As it turns out, everything works fine on WSL2 for 10 MB input files.
Performance is equal to native windows performance, although considerably slower than Linux bare-metal performance for the exact same hardware.
Are you referring to the performance of the CUDA kernels themselves, or application level performance? I am assuming the latter, because kernel run-time should not be affected by the host platform. I am also assuming this is a controlled experiment, that is, you are booting either OS on the physically identical machine and the OS is the only variable that changes.
Before you jump into profiling (which you definitely would want to do) it is probably a good idea to review compiler switches and any configuration settings for the app to make sure they are in fact identical across WSL2 (a derivative of Ubuntu, best I know) and your other Linux distro.
Thanks - yes this is the exact same laptop booting in either Fedora Linux or Windows 11.

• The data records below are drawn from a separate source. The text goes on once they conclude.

(** * Ford-Fulkerson engine and flow verifier of [app.py]

    A shallow embedding of the [Graph] class of [src/app.py] (capacity and
    flow tables, breadth-first search, augmentation loop, verifier) and of
    the [/api/verify] handler that drives it, followed by the properties
    proved about them.

    Python containers are modelled with their iteration order: a [dict] is
    an association list in insertion order, a [defaultdict] inserts its
    default when a missing key is read, a [set] is used through membership
    only.  Python integers are [Z]. *)

From Stdlib Require Import ZArith List Bool Lia String.
From Stdlib Require Import Permutation Ascii.
Import ListNotations.
Local Open Scope Z_scope.

(* ================================================================= *)
(** ** Errors and results *)

(** What can stop a run of the modelled code.  [KeyError] is Python's
    exception on [parent[s]] for a missing key; [FloatInfinity] marks
    [path_flow] still being [float('inf')] when it is added to the integer
    total; [OutOfFuel] is the model's own bound on a [while] loop. *)
Inductive error : Type :=
| KeyError
| FloatInfinity
| OutOfFuel.

Inductive result (A : Type) : Type :=
| Ok (a : A)
| Err (e : error).
Arguments Ok {A} a.
Arguments Err {A} e.

Definition bind {A B : Type} (r : result A) (k : A -> result B) : result B :=
  match r with
  | Ok a => k a
  | Err e => Err e
  end.

Notation "x <- r ;; k" := (bind r (fun x => k))
  (at level 61, r at next level, right associativity).
Notation "' p <- r ;; k" := (bind r (fun x => let p := x in k))
  (at level 61, p pattern, r at next level, right associativity).
(** * Emotion diary app: response parser and record store

    A shallow embedding of [app.py]: the response parser
    ([parse_feedback_response]), the CSV record store
    ([save_diary_to_csv], [load_diary_csv]) and the submit handler of
    [main], together with the parts of Python's [str], [re] and of pandas
    that these functions call. *)

From Stdlib Require Import NArith ZArith Lia Ascii String.
From stdpp Require Import base option list gmap strings.

Local Open Scope N_scope.

(* ===================================================================== *)
(** * Python strings *)
(* ===================================================================== *)

Module Py.

(** A Python [str] is a sequence of Unicode code points. *)
Abbreviation char := N.
Abbreviation str := (list N).

(** Source literals are written as UTF-8 text and decoded to code points. *)
Fixpoint utf8_decode (bs : list N) : str :=
  match bs with
  | [] => []
  | b :: r =>
      if b <? 0x80 then b :: utf8_decode r
      else if b <? 0xE0 then
        match r with
        | b1 :: r' => ((b - 0xC0) * 64 + (b1 - 0x80)) :: utf8_decode r'
        | _ => []
        end
      else if b <? 0xF0 then
        match r with
        | b1 :: b2 :: r' =>
            ((b - 0xE0) * 4096 + (b1 - 0x80) * 64 + (b2 - 0x80)) :: utf8_decode r'
        | _ => []
        end
      else
        match r with
        | b1 :: b2 :: b3 :: r' =>
            ((b - 0xF0) * 262144 + (b1 - 0x80) * 4096 + (b2 - 0x80) * 64 + (b3 - 0x80))
              :: utf8_decode r'
        | _ => []
        end
  end.

Definition lit (s : string) : str :=
  utf8_decode (map N_of_ascii (list_ascii_of_string s)).

(** [str.isspace] on one code point: the characters CPython lists in
    [_PyUnicode_IsWhitespace]. The same set is what [\s] matches in a
    [str] pattern. *)
Definition isspace (c : char) : bool :=
  ((0x09 <=? c) && (c <=? 0x0D)) || ((0x1C <=? c) && (c <=? 0x20))
  || (c =? 0x85) || (c =? 0xA0) || (c =? 0x1680)
  || ((0x2000 <=? c) && (c <=? 0x200A))
  || (c =? 0x2028) || (c =? 0x2029) || (c =? 0x202F) || (c =? 0x205F)
  || (c =? 0x3000).

Fixpoint lstrip (s : str) : str :=
  match s with
  | c :: s' => if isspace c then lstrip s' else s
  | [] => []
  end.

Definition rstrip (s : str) : str := rev (lstrip (rev s)).

(** [s.strip()] *)
Definition strip (s : str) : str := rstrip (lstrip s).

(** A string that does not start with a blank is its own [lstrip]. *)
Definition starts_clean (s : str) : Prop :=
  match s with c :: _ => isspace c = false | [] => True end.

(** The truth value of a string: [not s] holds for the empty string only. *)
Definition truthy (s : str) : bool :=
  match s with [] => false | _ => true end.

(** [a or b] on strings. *)
Definition or_else (a b : str) : str := if truthy a then a else b.

(** [needle in hay] *)
Fixpoint starts_with (needle hay : str) : bool :=
  match needle, hay with
  | [], _ => true
  | c :: n', d :: h' => (c =? d) && starts_with n' h'
  | _ :: _, [] => false
  end.

Fixpoint contains (needle hay : str) : bool :=
  starts_with needle hay ||
  match hay with
  | [] => false
  | _ :: h' => contains needle h'
  end.

End Py.

Import Py.

(* ===================================================================== *)
(** * The fragment of [re] used by the parser *)
(* ===================================================================== *)

Module Re.

(** Flags of [re.search]. *)
Record flags := { IGNORECASE : bool; DOTALL : bool }.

The software is exactly the same. And yes, the timing I mention is application level, not kernel level.
This application is an encoder, so I measure perf in ms per frame. On Fedora, I get 11 ms per frame, while on both Windows and WSL2, I get 19 ms per frame. I was expecting the WSL time to be lower.
There has to be a rational explanation for this timing discrepancy that should be identifiable.
If this were my program, the first thing I would do is to use the CUDA profiler to confirm that kernel run times are in fact the same (plus / minus a few percent measurement “noise”) on both OSes, as I would expect. If that is the case, the difference must be in host code, which can be timed and profiled.
I do not know how WSL2 is layered on top of Windows, but the default driver model under Windows suffers from some inefficiencies because the OS wants to maintain maximum control over the GPU. This affects kernel launch overhead in particular, which is higher than on Linux or with the alternate TCC driver. However, the CUDA driver driver tries to mitigate this overhead, and the difference should cause a performance degradation in the single digit percent, rather than a factor of almost 2x. Differences also exist in the speed of memory allocation and de-allocation (with WDDM, the OS is in charge of GPU memory allocation), but again, that should not result in such a massive difference.
You will need to some digging to get to the bottom of this. Best of luck.